Work instructions
Find the line containing "(dcoef a)) + 29." in the entries below. Restate it and each line after it, word for word, up to and including the line containing "unfold div_num, div_den, div_shift.".
++++++++++
(** Quantizing a non-negative value stays between two multiples of the quantum
    that enclose it. *)
Lemma quantize_between d q (lo hi : N) : dneg d = false ->
  (inject_Z (Z.of_N lo) * pow10 (dexp q) <= dval d)%Q ->
  (dval d <= inject_Z (Z.of_N hi) * pow10 (dexp q))%Q -> (hi < 10 ^ 28)%N ->
  exists c, quantize d q = Ok (Dec false c (dexp q)) /\ (lo <= c <= hi)%N.
Proof.
  intros Hn Hlo Hhi Hfit. rewrite (pos_val _ Hn) in Hlo, Hhi.
  apply rescale_coef_ge in Hlo. apply rescale_coef_le in Hhi.
  exists (rescale_coef d (dexp q)). rewrite quantize_ok, Hn by lia. done.
Qed.

(** Quantizing moves a value by at most half a quantum and keeps its sign. *)
Lemma rescale_err d e :
  (Qabs (inject_Z (Z.of_N (rescale_coef d e)) * pow10 e
         - inject_Z (Z.of_N (dcoef d)) * pow10 (dexp d)) <= (1 # 2) * pow10 e)%Q.
Proof.
  pose proof (pow10_pos e) as Hp. unfold rescale_coef.
  destruct (Z.leb_spec e (dexp d)) as [H|H].
  - rewrite (pow10_split (dexp d) e H). rewrite N2Z.inj_mul, N2Z.inj_pow, Z2N.id by lia.
    rewrite inject_Z_mult. change (Z.of_N 10) with 10.
    match goal with |- (Qabs ?x <= _)%Q => assert (x == 0)%Q as -> by ring end.
    change (Qabs 0) with 0%Q. lra.
  - set (p := (10 ^ Z.to_N (e - dexp d))%N).
    pose proof (div_half_even_err (dcoef d) p (pow10_N_pos _)) as Herr.
    assert (pow10 e == inject_Z (Z.of_N p) * pow10 (dexp d))%Q as Hpe.
    { rewrite (pow10_split e (dexp d)) by lia. subst p.
      by rewrite N2Z.inj_pow, Z2N.id by lia. }
    rewrite Hpe. rewrite Zle_Qle, inject_Z_mult in Herr. change (inject_Z 2) with (2 # 1)%Q in Herr.
    set (c := Z.of_N (div_half_even (dcoef d) p)) in *.
    assert (inject_Z c * (inject_Z (Z.of_N p) * pow10 (dexp d))
            - inject_Z (Z.of_N (dcoef d)) * pow10 (dexp d)
            == inject_Z (c * Z.of_N p - Z.of_N (dcoef d)) * pow10 (dexp d))%Q as ->.
    { unfold Z.sub. rewrite inject_Z_plus, inject_Z_mult, inject_Z_opp. ring. }
    rewrite Qabs_Qmult, (Qabs_pos (pow10 (dexp d))) by apply Qlt_le_weak, pow10_pos.
    change (Qabs (inject_Z ?x)) with (inject_Z (Z.abs x)).
    replace (Z.abs (c * Z.of_N p - Z.of_N (dcoef d)))
      with (Z.abs (Z.of_N (dcoef d) - c * Z.of_N p)) by lia.
    pose proof (pow10_pos (dexp d)). nra.
Qed.

Lemma quantize_err d q r : quantize d q = Ok r ->
  dexp r = dexp q /\ (Qabs (dval r - dval d) <= (1 # 2) * pow10 (dexp q))%Q.
Proof.
  intros [-> _]%quantize_inv. split; [done|].
  pose proof (rescale_err d (dexp q)) as H. unfold dval, dz. cbn [dneg dcoef dexp].
  destruct (dneg d); [|done]. rewrite !inject_Z_opp, <- Qabs_opp.
  match goal with |- (Qabs ?x <= _)%Q => match type of H with (Qabs ?y <= _)%Q =>
    assert (x == y)%Q as -> by ring end end. done.
Qed.

Lemma quantize_nonneg d q r : quantize d q = Ok r -> (0 <= dval d)%Q -> (0 <= dval r)%Q.
Proof.
  intros [-> _]%quantize_inv Hd. rewrite dval_nonneg in *. unfold dz in *. cbn [dneg dcoef dexp].
  destruct (dneg d); [|lia].
  assert (dcoef d = 0%N) as E by lia. unfold rescale_coef. rewrite E.
  destruct (dexp q <=? dexp d); [lia|].
  assert (div_half_even 0 (10 ^ Z.to_N (dexp q - dexp d)) <= 0)%N; [|lia].
  apply div_half_even_le; [apply pow10_N_pos | lia].
Qed.

(** ** Division *)

Lemma strip_zeros_val n : forall c e,
  (inject_Z (Z.of_N (strip_zeros n c e).1) * pow10 (strip_zeros n c e).2
   == inject_Z (Z.of_N c) * pow10 e)%Q.
Proof.
  induction n as [|n IH]; intros c e; cbn [strip_zeros]; [done|].
  destruct (N.eqb_spec (c mod 10) 0) as [H|H]; [|done].
  rewrite IH, pow10_add. pose proof (N.div_mod' c 10) as Hc. rewrite H, N.add_0_r in Hc.
  rewrite Hc at 2. rewrite N2Z.inj_mul, inject_Z_mult. change (pow10 1) with (10 # 1)%Q.
  change (inject_Z (Z.of_N 10)) with (10 # 1)%Q. ring.
Qed.

(** The scaled numerator and denominator of [ddiv]. *)
Definition div_shift (a b : decimal) : Z :=
  Z.of_nat (ndigits (dcoef b)) - Z.of_nat (ndigits (dcoef a)) + 29.
Definition div_num (a b : decimal) : N := (dcoef a * 10 ^ Z.to_N (div_shift a b))%N.
Definition div_den (a b : decimal) : N := (dcoef b * 10 ^ Z.to_N (- div_shift a b))%N.
Definition div_exp (a b : decimal) : Z := dexp a - dexp b - div_shift a b.

Lemma div_den_pos a b : (0 < dcoef b)%N -> (0 < div_den a b)%N.
Proof. intros H. unfold div_den. pose proof (pow10_N_pos (Z.to_N (- div_shift a b))). nia. Qed.

Lemma pow10_to_N e : (inject_Z (Z.of_N (10 ^ Z.to_N e)) == pow10 (Z.max 0 e))%Q.
Proof.
  rewrite N2Z.inj_pow. change (Z.of_N 10) with 10.
  replace (Z.of_N (Z.to_N e)) with (Z.max 0 e) by lia. by rewrite pow10_Z by lia.
Qed.

(** [num / den] in units of [10 ^ div_exp] is the exact quotient. *)
Lemma div_scaled a b : dneg a = false -> dneg b = false ->
  (inject_Z (Z.of_N (div_num a b)) * pow10 (div_exp a b) * dval b
   == inject_Z (Z.of_N (div_den a b)) * dval a)%Q.
Proof.
  intros Ha Hb. rewrite (pos_val a Ha), (pos_val b Hb). unfold div_num, div_den, div_exp.
  rewrite !N2Z.inj_mul, !inject_Z_mult, !pow10_to_N. set (s := div_shift a b).
  assert (pow10 (Z.max 0 s) * pow10 (dexp a - dexp b - s) * pow10 (dexp b)
          == pow10 (Z.max 0 (- s)) * pow10 (dexp a))%Q as H.
  { rewrite <- !pow10_add. by replace (Z.max 0 s + (dexp a - dexp b - s) + dexp b)
      with (Z.max 0 (- s) + dexp a) by lia. }
  transitivity (inject_Z (Z.of_N (dcoef a)) * inject_Z (Z.of_N (dcoef b))
    * (pow10 (Z.max 0 s) * pow10 (dexp a - dexp b - s) * pow10 (dexp b)))%Q; [ring|].
  rewrite H. ring.
Qed.

(** The integer quotient has at least 28 digits. *)
Lemma div_quot_big a b : (0 < dcoef a)%N -> (0 < dcoef b)%N ->
  (10 ^ 27 <= div_num a b / div_den a b)%N.
Proof.
  intros Ha Hb. apply N.div_le_lower_bound; [pose proof (div_den_pos a b Hb); lia|].
  unfold div_num, div_den, div_shift.
  destruct (ndigits_bound (dcoef a)) as (_ & [Ha'|Ha'] & Hda); [lia|].
  destruct (ndigits_bound (dcoef b)) as (Hb' & _ & Hdb).
  set (la := ndigits (dcoef a)) in *. set (lb := ndigits (dcoef b)) in *.
  set (s := Z.of_nat lb - Z.of_nat la + 29).
  transitivity (10 ^ N.of_nat (la - 1) * 10 ^ Z.to_N s)%N;
    [|by apply N.mul_le_mono_r].
  transitivity (10 ^ N.of_nat lb * 10 ^ Z.to_N (- s) * 10 ^ 27)%N;
    [apply N.mul_le_mono_r, N.mul_le_mono_r; lia|].
  rewrite <- !N.pow_add_r. apply N.pow_le_mono_r; lia.
Qed.

(** The coefficient and exponent [ddiv] rounds. *)
Definition div_pre (a b : decimal) : N * Z :=
  let q := (div_num a b / div_den a b)%N in
  if (div_num a b mod div_den a b =? 0)%N then
    strip_zeros (Z.to_nat (dexp a - dexp b - div_exp a b)) q (div_exp a b)
  else if (q mod 5 =? 0)%N then ((q + 1)%N, div_exp a b) else (q, div_exp a b).

Lemma ddiv_unfold a b : (0 < dcoef a)%N -> (0 < dcoef b)%N ->
  ddiv a b = Ok (dfix (Dec (xorb (dneg a) (dneg b)) (div_pre a b).1 (div_pre a b).2)).
Proof.
  intros Ha Hb. unfold ddiv.
  rewrite (proj2 (N.eqb_neq (dcoef b) 0)), (proj2 (N.eqb_neq (dcoef a) 0)) by lia.
  replace (Z.of_nat (ndigits (dcoef b)) - Z.of_nat (ndigits (dcoef a)) + Z.of_nat PREC + 1)
    with (div_shift a b) by (unfold div_shift, PREC; lia).
  fold (div_num a b) (div_den a b) (div_exp a b). unfold div_pre. by case_match.
Qed.

(** A representable number strictly above [q] units is at least [q + 1] units,
    and one strictly below [q + 1] units is at most [q] units, for [q] of 28
    digits or more. *)
Lemma repr_above r (q : N) e : representable r -> (10 ^ 27 <= q)%N ->
  (inject_Z (Z.of_N q) * pow10 e < dval r)%Q ->
  (inject_Z (Z.of_N (q + 1)) * pow10 e <= dval r)%Q.
Proof.
  intros [Hr Hc] Hq Hlt. rewrite (pos_val _ Hr) in *.
  destruct (Z.le_gt_cases e (dexp r)) as [He|He].
  - replace (dexp r) with (e + Z.of_nat (Z.to_nat (dexp r - e))) in * by lia.
    apply scale_le.
    apply Qlt_not_le in Hlt. rewrite scale_ge in Hlt. lia.
  - exfalso. apply (Qlt_not_le _ _ Hlt), Qlt_le_weak, coarse_gap; done.
Qed.

Lemma repr_below r (q : N) e : representable r -> (10 ^ 27 <= q)%N ->
  (dval r < inject_Z (Z.of_N (q + 1)) * pow10 e)%Q ->
  (dval r <= inject_Z (Z.of_N q) * pow10 e)%Q.
Proof.
  intros [Hr Hc] Hq Hlt. rewrite (pos_val _ Hr) in *.
  destruct (Z.le_gt_cases e (dexp r)) as [He|He].
  - replace (dexp r) with (e + Z.of_nat (Z.to_nat (dexp r - e))) in * by lia.
    apply scale_ge. apply Qlt_not_le in Hlt. rewrite scale_le in Hlt. lia.
  - by apply Qlt_le_weak, coarse_gap.
Qed.

Lemma div_pre_between a b lo hi :
  dneg a = false -> dneg b = false -> (0 < dcoef a)%N -> (0 < dcoef b)%N ->
  representable lo -> representable hi ->
  (dval lo * dval b <= dval a)%Q -> (dval a <= dval hi * dval b)%Q ->
  let v := (inject_Z (Z.of_N (div_pre a b).1) * pow10 (div_pre a b).2)%Q in
  (dval lo <= v)%Q /\ (v <= dval hi)%Q.
Proof.
  intros Hna Hnb Ha Hb Hlo Hhi Hl Hh v.
  pose proof (div_quot_big a b Ha Hb) as Hq. pose proof (div_scaled a b Hna Hnb) as Hs.
  pose proof (div_den_pos a b Hb) as Hden. pose proof (pow10_pos (div_exp a b)) as Hu.
  assert (0 < dval b)%Q as HB by (apply dval_pos; unfold dz; rewrite Hnb; lia).
  assert (0 < inject_Z (Z.of_N (div_den a b)))%Q as HD by (change 0%Q with (inject_Z 0); rewrite <- Zlt_Qlt; lia).
  pose proof (N.div_mod' (div_num a b) (div_den a b)) as Hdm.
  pose proof (N.mod_lt (div_num a b) (div_den a b) ltac:(lia)) as Hml.
  subst v. unfold div_pre.
  set (num := div_num a b) in *. set (den := div_den a b) in *. set (e := div_exp a b) in *.
  set (q := (num / den)%N) in *. set (r := (num mod den)%N) in *.
  assert (inject_Z (Z.of_N num) == inject_Z (Z.of_N den) * inject_Z (Z.of_N q) + inject_Z (Z.of_N r))%Q as Hnum
    by (rewrite Hdm, N2Z.inj_add, N2Z.inj_mul, inject_Z_plus, inject_Z_mult; done).
  assert (dval lo * inject_Z (Z.of_N den) <= inject_Z (Z.of_N num) * pow10 e)%Q as HL by nra.
  assert (inject_Z (Z.of_N num) * pow10 e <= dval hi * inject_Z (Z.of_N den))%Q as HH by nra.
  destruct (N.eqb_spec r 0) as [Hr0|Hr0].
  - rewrite strip_zeros_val. rewrite Hr0 in Hnum. change (inject_Z (Z.of_N 0)) with 0%Q in Hnum.
    split; nra.
  - assert (0 < inject_Z (Z.of_N r))%Q as HR by (change 0%Q with (inject_Z 0); rewrite <- Zlt_Qlt; lia).
    assert (inject_Z (Z.of_N r) < inject_Z (Z.of_N den))%Q as HR' by (rewrite <- Zlt_Qlt; lia).
    assert (inject_Z (Z.of_N (q + 1)) == inject_Z (Z.of_N q) + 1)%Q as Hq1
      by (rewrite N2Z.inj_add, inject_Z_plus; done).
    assert (inject_Z (Z.of_N (q + 1)) * pow10 e <= dval hi)%Q as H1
      by (apply repr_above; [done..|]; nra).
    assert (dval lo <= inject_Z (Z.of_N q) * pow10 e)%Q as H2
      by (apply repr_below; [done..|]; rewrite Hq1; nra).
    destruct (q mod 5 =? 0)%N; cbn [fst snd]; rewrite ?Hq1 in *; split; nra.
Qed.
++++++++++
Response area
  Z.of_nat (ndigits (dcoef b)) - Z.of_nat (ndigits (dcoef a)) + 29.
Definition div_num (a b : decimal) : N := (dcoef a * 10 ^ Z.to_N (div_shift a b))%N.
Definition div_den (a b : decimal) : N := (dcoef b * 10 ^ Z.to_N (- div_shift a b))%N.
Definition div_exp (a b : decimal) : Z := dexp a - dexp b - div_shift a b.

Lemma div_den_pos a b : (0 < dcoef b)%N -> (0 < div_den a b)%N.
Proof. intros H. unfold div_den. pose proof (pow10_N_pos (Z.to_N (- div_shift a b))). nia. Qed.

Lemma pow10_to_N e : (inject_Z (Z.of_N (10 ^ Z.to_N e)) == pow10 (Z.max 0 e))%Q.
Proof.
  rewrite N2Z.inj_pow. change (Z.of_N 10) with 10.
  replace (Z.of_N (Z.to_N e)) with (Z.max 0 e) by lia. by rewrite pow10_Z by lia.
Qed.

(** [num / den] in units of [10 ^ div_exp] is the exact quotient. *)
Lemma div_scaled a b : dneg a = false -> dneg b = false ->
  (inject_Z (Z.of_N (div_num a b)) * pow10 (div_exp a b) * dval b
   == inject_Z (Z.of_N (div_den a b)) * dval a)%Q.
Proof.
  intros Ha Hb. rewrite (pos_val a Ha), (pos_val b Hb). unfold div_num, div_den, div_exp.
  rewrite !N2Z.inj_mul, !inject_Z_mult, !pow10_to_N. set (s := div_shift a b).
  assert (pow10 (Z.max 0 s) * pow10 (dexp a - dexp b - s) * pow10 (dexp b)
          == pow10 (Z.max 0 (- s)) * pow10 (dexp a))%Q as H.
  { rewrite <- !pow10_add. by replace (Z.max 0 s + (dexp a - dexp b - s) + dexp b)
      with (Z.max 0 (- s) + dexp a) by lia. }
  transitivity (inject_Z (Z.of_N (dcoef a)) * inject_Z (Z.of_N (dcoef b))
    * (pow10 (Z.max 0 s) * pow10 (dexp a - dexp b - s) * pow10 (dexp b)))%Q; [ring|].
  rewrite H. ring.
Qed.

(** The integer quotient has at least 28 digits. *)
Lemma div_quot_big a b : (0 < dcoef a)%N -> (0 < dcoef b)%N ->
  (10 ^ 27 <= div_num a b / div_den a b)%N.
Proof.
  intros Ha Hb. apply N.div_le_lower_bound; [pose proof (div_den_pos a b Hb); lia|].
  unfold div_num, div_den, div_shift.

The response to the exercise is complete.